The study by Neely and colleagues suggests vancomycin trough concentrations alone are not a good surrogate for AUC. If computerized Bayesian modelling of vancomycin is performed to determine AUC, we may be able to achieve the desired therapeutic AUC/MIC targets with less aggressive dosing and reduced risk of toxicity. Arguments against computerized estimation of AUC are that it requires additional software, trained staff, new processes and logistics; however, these barriers have not been insurmountable as some hospitals have adopted computerized AUC monitoring of other agents such as aminoglycosides into routine clinical practice [Baysari et al. 2012]. Computerized software for AUC determination of vancomycin is freely available.

A considerable amount of time and money is wasted in routine care with vancomycin treatment when inappropriately timed blood samples are collected. Morrison and colleagues analyzed nearly 2600 vancomycin serum samples over a 13-month period (Boston, MA, USA) and found that 41% of samples were drawn too early, which resulted in clinicians reducing, withholding or ceasing patients’ vancomycin doses in addition to reordering concentrations (29.2% versus 20.0%, p < 0.001) compared with concentrations taken at the appropriate time, that is, 1 h predose and at steady state [Morrison et al. 2012]. Such wasted resources could be redirected to education with regard to appropriate timing of sample collection and implementation of vancomycin monitoring using AUC computation.

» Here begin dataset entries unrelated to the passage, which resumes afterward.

(** * The offline operation queue of the KOFA mobile client

    A shallow embedding of [mobile/lib/offlineQueue.ts].  The class
    [OfflineQueue] is asynchronous: every method is an [async] function that
    runs synchronously up to its next [await] and is resumed when the awaited
    platform call (AsyncStorage, fetch) completes.  The embedding keeps that
    structure: a [World] holds the fields of the singleton, the persisted
    entry under [QUEUE_KEY], and the suspended method activations ([Task]);
    the environment drives it through [Label]s (a method call, a NetInfo
    event, the completion of a pending storage call or fetch).

    Conventions.  An AsyncStorage call takes effect, and a read sees the
    entry, at the moment it completes.  An [await] on a promise that is
    already settled (an [executeOperation] that threw before its [fetch])
    is not a point where the environment can move: the call runs on to its
    next platform call.  The persisted JSON text is kept as the array it
    parses to.  Line numbers refer to [offlineQueue.ts]. *)

From Stdlib Require Import ZArith Lia.
From stdpp Require Import gmap strings list pretty.

(** ** Data model *)

Definition QUEUE_KEY : string := "@kofa_offline_queue".
Definition API_BASE : string := "https://kofa-dhko.onrender.com".

(** The [payload: any] field.  Payloads travel through
    [JSON.stringify]/[JSON.parse], so they range over JSON values; [None]
    stands for [undefined] (a field [JSON.stringify] leaves out). *)
#[local] Unset Elimination Schemes.
Inductive json : Type :=
| JNull
| JBool (b : bool)
| JNum (n : Z)
| JStr (s : string)
| JArr (items : list json)
| JObj (fields : list (string * json)).
#[local] Set Elimination Schemes.

Definition any : Type := option json.

(** interface QueuedOperation (lines 10-16).  [type] is kept as the string it
    is at run time: the union type of line 12 constrains the callers of
    [enqueue], while the dispatcher of line 152 compares strings. *)
Record QueuedOperation : Type := mkOp {
  id : string;
  type : string;
  payload : any;
  timestamp : Z;
  retries : nat
}.

(** The five members of the union type on line 12. *)
Definition declared_types : list string :=
  ["create_product"; "update_product"; "restock"; "create_order"; "log_expense"]%string.

(** What a [catch] can receive in this file. *)
Inductive Error : Type :=
| TypeError                          (* member access on null or undefined *)
| UnknownOperationType (t : string)  (* line 180 *)
| FetchRejected                      (* the promise of [fetch] rejected *)
| StorageError.                      (* an AsyncStorage promise rejected *)

(** [v.k] for the two member names the dispatcher reads, "id" and
    "quantity": a TypeError on null and undefined, the field of an object,
    [undefined] on every other JSON value. *)
Definition member (v : any) (k : string) : Error + any :=
  match v with
  | None | Some JNull => inl TypeError
  | Some (JObj fields) =>
      inr (snd <$> List.find (fun kv => String.eqb (fst kv) k) fields)
  | Some _ => inr None
  end.

(** The requests [executeOperation] hands to [fetch].  The URL keeps the
    values interpolated into the template string instead of their text. *)
Inductive Method : Type := POST | PUT.

Inductive Url : Type :=
| UrlProducts                        (* `${API_BASE}/products` *)
| UrlProduct (pid : any)             (* `${API_BASE}/products/${payload.id}` *)
| UrlRestock (pid quantity : any)    (* `.../products/${id}/restock?quantity=${quantity}` *)
| UrlExpensesLog.                    (* `${API_BASE}/expenses/log` *)

Record Request : Type := mkRequest {
  url : Url;
  method : Method;
  json_content_type : bool;   (* headers: { 'Content-Type': 'application/json' } *)
  body : any                  (* JSON.stringify(operation.payload), when given *)
}.

(** How a [fetch] ends: the promise resolves with a response of some HTTP
    status, or it rejects (no network, or the platform gave up waiting). *)
Inductive Rejection : Type := NetworkFailure | TimedOut.

Inductive FetchOutcome : Type :=
| Responded (status : Z)
| Failed (why : Rejection).

Definition is_2xx (status : Z) : bool := (200 <=? status)%Z && (status <=? 299)%Z.

(** ** executeOperation (lines 149-182)

    The function is split at its only suspension point, the [await fetch].
    [executeOperation_request] is the switch up to the call of [fetch]:
    the request of the branch taken, or what was thrown before any request. *)
Definition executeOperation_request (operation : QueuedOperation) : Error + Request :=
  if String.eqb (type operation) "create_product" then
    inr (mkRequest UrlProducts POST true (payload operation))
  else if String.eqb (type operation) "update_product" then
    match member (payload operation) "id" with
    | inl e => inl e
    | inr pid => inr (mkRequest (UrlProduct pid) PUT true (payload operation))
    end
  else if String.eqb (type operation) "restock" then
    match member (payload operation) "id" with
    | inl e => inl e
    | inr pid =>
        match member (payload operation) "quantity" with
        | inl e => inl e
        | inr quantity => inr (mkRequest (UrlRestock pid quantity) POST false None)
        end
    end
  else if String.eqb (type operation) "log_expense" then
    inr (mkRequest UrlExpensesLog POST true (payload operation))
  else
    inl (UnknownOperationType (type operation)).

(** The [case] labels of the switch in executeOperation (lines 153-172). *)
Definition dispatched_types : list string :=
  ["create_product"; "update_product"; "restock"; "log_expense"]%string.

(** After the [await]: the response is discarded and the branch ends in
    [break]; a rejected [fetch] is rethrown by the [await]. *)
Definition executeOperation_settle (out : FetchOutcome) : Error + unit :=
  match out with
  | Responded _ => inr tt
  | Failed _ => inl FetchRejected
  end.

(** The whole call, for an operation whose [fetch] (if it gets that far)
    ends as [out]. *)
Definition executeOperation (operation : QueuedOperation) (out : FetchOutcome)
  : Error + unit :=
  match executeOperation_request operation with
  | inl e => inl e
  | inr _ => executeOperation_settle out
  end.

(** ** The world *)

Inductive Value : Type :=
| VId (s : string)
| VQueue (queue : list QueuedOperation)
| VCount (n : nat)
| VTally (success failed : nat)     (* { success, failed } *)
| VVoid.

Inductive Settled : Type :=
| Resolved (v : Value)
| Rejected (e : Error).

Inductive Api : Type :=
| ApiEnqueue | ApiGetQueue | ApiGetPendingCount | ApiProcessQueue | ApiClearQueue.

Monitoring of vancomycin concentrations has been demonstrated to reduce nephrotoxicity (odds ratio 0.25, 95% CI 0.13–0.48, p < 0.0001), defined as a rise in serum creatinine greater than 44 µmol/liter (5 mg/liter) or 50% increase in serum creatinine from baseline during vancomycin therapy compared with patients who do not receive vancomycin monitoring [Ye et al. 2013]. However, strategies to improve vancomycin dosing and attainment of target concentrations, such as implementation of clinical practice guidelines, are important [Phillips et al. 2013], as are electronic decision support tools [McCluggage et al. 2010]. Determining vancomycin exposure by computation of AUC may help us to truly individualize therapy and better manage toxicity risk, rather than relying on trough concentrations alone. Such a strategy may help to prolong the utility of vancomycin in the era of increasing antibiotic resistance.